Problem details:
Nothing but an exact copy of the records is expected here.

Data records:
(** An entry as it was, freed, or used anew. *)
Lemma ring_ok_change s s' : ring_ok s -> dead_ring s' = dead_ring s -> dead_pos s' = dead_pos s ->
  (forall j, 0 <= j < PIDMAP_ENTRIES -> info_is s s' j \/ gen (ent s' j) = gen (ent s j) /\ used s' j = false \/ gen (ent s' j) = gen (ent s j) + 1) ->
  ring_ok s'.
Proof.
  intros [R0 R1 RP R2 R3] Er Ep Ch.
  assert (Gn : forall j, 0 <= j < PIDMAP_ENTRIES -> gen (ent s' j) = gen (ent s j) \/ gen (ent s' j) = gen (ent s j) + 1).
  { intros j Hj. destruct (Ch j Hj) as [H|[[H _]|H]]; [left; by injection H|by left|by right]. }
  constructor; [|by rewrite Er|by rewrite Ep| |].
  - intros j Hj. pose proof (R0 j Hj). destruct (Gn j Hj); lia.
  - intros k oi og Hk. rewrite Er in Hk. destruct (R2 k oi og Hk) as [->|(Ho & Hg & Hd)]; [by left|right]. split; [done|].
    destruct (Ch (oi - 1) ltac:(lia)) as [H|[[H U]|H]]; [|rewrite H; split; [done|congruence]|rewrite H; split; lia].
    unfold info_is, info, used in *. injection H as _ _ -> _ -> ->. done.
  - intros k k' oi og Hk Hk' O0 Eg. rewrite Er in Hk, Hk'. destruct (R2 k oi og Hk) as [?|(Ho & Hg & _)]; [done|].
    destruct (Gn (oi - 1) ltac:(lia)); [|lia]. eapply R3; [done..|]. congruence.
Qed.
(** The data of one namespace changed, its place kept. *)
Lemma tree_ok_upd alloc s f n : tree_ok alloc s -> 0 <= n < NS_MAX_PID ->
  pd_parent (f (pd s n)) = pd_parent (pd s n) -> pd_level (f (pd s n)) = pd_level (pd s n) -> next_vnr (pd s n) <= next_vnr (f (pd s n)) ->
  tree_ok alloc (upd_pd f n s) /\ forall m, 0 <= m -> pd (upd_pd f n s) m = if m =? n then f (pd s n) else pd s m.
Proof.
  intros [L R TT NN] Hn F1 F2 F3.
  assert (PD : forall m, 0 <= m -> pd (upd_pd f n s) m = if m =? n then f (pd s n) else pd s m).
  { intros m Hm. unfold pd, upd_pd. cbn [pidns set_pidns]. by apply (zget_zalter _ _ _ _ NS_MAX_PID). }
  assert (X : forall m, 0 <= m -> pd_parent (pd (upd_pd f n s) m) = pd_parent (pd s m) /\ pd_level (pd (upd_pd f n s) m) = pd_level (pd s m)).
  { intros m Hm. rewrite PD by done. destruct (Z.eqb_spec m n) as [->|]; done. }
  split; [|done]. constructor.
  - cbn. by rewrite length_zalter.
  - by destruct (X 0 ltac:(lia)) as [-> ->].
  - intros id Hid A. destruct (TT id Hid A) as (P1 & P2 & P3 & P4 & P5). destruct (X id ltac:(lia)) as [-> ->]. cbv zeta.
    destruct (X (pd_parent (pd s id)) ltac:(lia)) as [_ ->]. done.
  - intros id Hid A. rewrite PD by lia. pose proof (NN id Hid A). destruct (Z.eqb_spec id n) as [->|]; [lia|done].
Qed.

(** An entry freed: only its number is gone. *)
Lemma free_inv alloc s i : pid_inv alloc s -> 0 <= i < PIDMAP_ENTRIES -> used s i = true ->
  exists s', pidmap_free_locked i s = Ok s' /\ pid_inv alloc s' /\ rest s' = rest s /\ used s' i = false /\
    (forall j, 0 <= j < PIDMAP_ENTRIES -> j <> i -> info_is s s' j) /\
    forall ns g v j, is_number s' ns g v j <-> is_number s ns g v j /\ j <> i.
Proof.
  intros [T TR [M1 M2 M3] [R0 R1 RP R2 R3]] Hi U. destruct (pidmap_free_ok s i T Hi U) as (s' & E & T' & Rs & Ii & Ij). exists s'.
  assert (Ui : used s' i = false) by (unfold used; by injection Ii).
  assert (Num : forall ns g v j, is_number s' ns g v j <-> is_number s ns g v j /\ j <> i).
  { intros ns g v j. split.
    - intros H. assert (j <> i) as N by (intros ->; destruct H as (_ & H & _); congruence). split; [|done]. by apply (is_number_info s s'); [apply Ij; [apply H|]|].
    - intros [H N]. apply (is_number_info s s'); [apply Ij; [apply H|done]|done]. }
  pose proof (rest_eq _ _ Rs) as (En & Er & Ep & _). split_and!; try done. constructor.
  - done.
  - by eapply tree_ok_rest.
  - constructor.
    + intros ns g v j [H _]%Num. unfold pd. rewrite En. by eapply M1.
    + intros ns g v v' j k [H _]%Num [H' _]%Num. by eapply M2.
    + intros ns g g' v j k [H _]%Num [H' _]%Num. by eapply M3.
  - apply (ring_ok_change s); [done..|]. intros j Hj. destruct (decide (j = i)) as [->|N]; [right; left; split; [by injection Ii|done]|left; by apply Ij].
Qed.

Solution to the problem:
(** An entry as it was, freed, or used anew. *)
Lemma ring_ok_change s s' : ring_ok s -> dead_ring s' = dead_ring s -> dead_pos s' = dead_pos s ->
  (forall j, 0 <= j < PIDMAP_ENTRIES -> info_is s s' j \/ gen (ent s' j) = gen (ent s j) /\ used s' j = false \/ gen (ent s' j) = gen (ent s j) + 1) ->
  ring_ok s'.
Proof.
  intros [R0 R1 RP R2 R3] Er Ep Ch.
  assert (Gn : forall j, 0 <= j < PIDMAP_ENTRIES -> gen (ent s' j) = gen (ent s j) \/ gen (ent s' j) = gen (ent s j) + 1).
  { intros j Hj. destruct (Ch j Hj) as [H|[[H _]|H]]; [left; by injection H|by left|by right]. }
  constructor; [|by rewrite Er|by rewrite Ep| |].
  - intros j Hj. pose proof (R0 j Hj). destruct (Gn j Hj); lia.
  - intros k oi og Hk. rewrite Er in Hk. destruct (R2 k oi og Hk) as [->|(Ho & Hg & Hd)]; [by left|right]. split; [done|].
    destruct (Ch (oi - 1) ltac:(lia)) as [H|[[H U]|H]]; [|rewrite H; split; [done|congruence]|rewrite H; split; lia].
    unfold info_is, info, used in *. injection H as _ _ -> _ -> ->. done.
  - intros k k' oi og Hk Hk' O0 Eg. rewrite Er in Hk, Hk'. destruct (R2 k oi og Hk) as [?|(Ho & Hg & _)]; [done|].
    destruct (Gn (oi - 1) ltac:(lia)); [|lia]. eapply R3; [done..|]. congruence.
Qed.
(** The data of one namespace changed, its place kept. *)
Lemma tree_ok_upd alloc s f n : tree_ok alloc s -> 0 <= n < NS_MAX_PID ->
  pd_parent (f (pd s n)) = pd_parent (pd s n) -> pd_level (f (pd s n)) = pd_level (pd s n) -> next_vnr (pd s n) <= next_vnr (f (pd s n)) ->
  tree_ok alloc (upd_pd f n s) /\ forall m, 0 <= m -> pd (upd_pd f n s) m = if m =? n then f (pd s n) else pd s m.
Proof.
  intros [L R TT NN] Hn F1 F2 F3.
  assert (PD : forall m, 0 <= m -> pd (upd_pd f n s) m = if m =? n then f (pd s n) else pd s m).
  { intros m Hm. unfold pd, upd_pd. cbn [pidns set_pidns]. by apply (zget_zalter _ _ _ _ NS_MAX_PID). }
  assert (X : forall m, 0 <= m -> pd_parent (pd (upd_pd f n s) m) = pd_parent (pd s m) /\ pd_level (pd (upd_pd f n s) m) = pd_level (pd s m)).
  { intros m Hm. rewrite PD by done. destruct (Z.eqb_spec m n) as [->|]; done. }
  split; [|done]. constructor.
  - cbn. by rewrite length_zalter.
  - by destruct (X 0 ltac:(lia)) as [-> ->].
  - intros id Hid A. destruct (TT id Hid A) as (P1 & P2 & P3 & P4 & P5). destruct (X id ltac:(lia)) as [-> ->]. cbv zeta.
    destruct (X (pd_parent (pd s id)) ltac:(lia)) as [_ ->]. done.
  - intros id Hid A. rewrite PD by lia. pose proof (NN id Hid A). destruct (Z.eqb_spec id n) as [->|]; [lia|done].
Qed.

(** An entry freed: only its number is gone. *)
Lemma free_inv alloc s i : pid_inv alloc s -> 0 <= i < PIDMAP_ENTRIES -> used s i = true ->
  exists s', pidmap_free_locked i s = Ok s' /\ pid_inv alloc s' /\ rest s' = rest s /\ used s' i = false /\
    (forall j, 0 <= j < PIDMAP_ENTRIES -> j <> i -> info_is s s' j) /\
    forall ns g v j, is_number s' ns g v j <-> is_number s ns g v j /\ j <> i.
Proof.
  intros [T TR [M1 M2 M3] [R0 R1 RP R2 R3]] Hi U. destruct (pidmap_free_ok s i T Hi U) as (s' & E & T' & Rs & Ii & Ij). exists s'.
  assert (Ui : used s' i = false) by (unfold used; by injection Ii).
  assert (Num : forall ns g v j, is_number s' ns g v j <-> is_number s ns g v j /\ j <> i).
  { intros ns g v j. split.
    - intros H. assert (j <> i) as N by (intros ->; destruct H as (_ & H & _); congruence). split; [|done]. by apply (is_number_info s s'); [apply Ij; [apply H|]|].
    - intros [H N]. apply (is_number_info s s'); [apply Ij; [apply H|done]|done]. }
  pose proof (rest_eq _ _ Rs) as (En & Er & Ep & _). split_and!; try done. constructor.
  - done.
  - by eapply tree_ok_rest.
  - constructor.
    + intros ns g v j [H _]%Num. unfold pd. rewrite En. by eapply M1.
    + intros ns g v v' j k [H _]%Num [H' _]%Num. by eapply M2.
    + intros ns g g' v j k [H _]%Num [H' _]%Num. by eapply M3.
  - apply (ring_ok_change s); [done..|]. intros j Hj. destruct (decide (j = i)) as [->|N]; [right; left; split; [by injection Ii|done]|left; by apply Ij].
Qed.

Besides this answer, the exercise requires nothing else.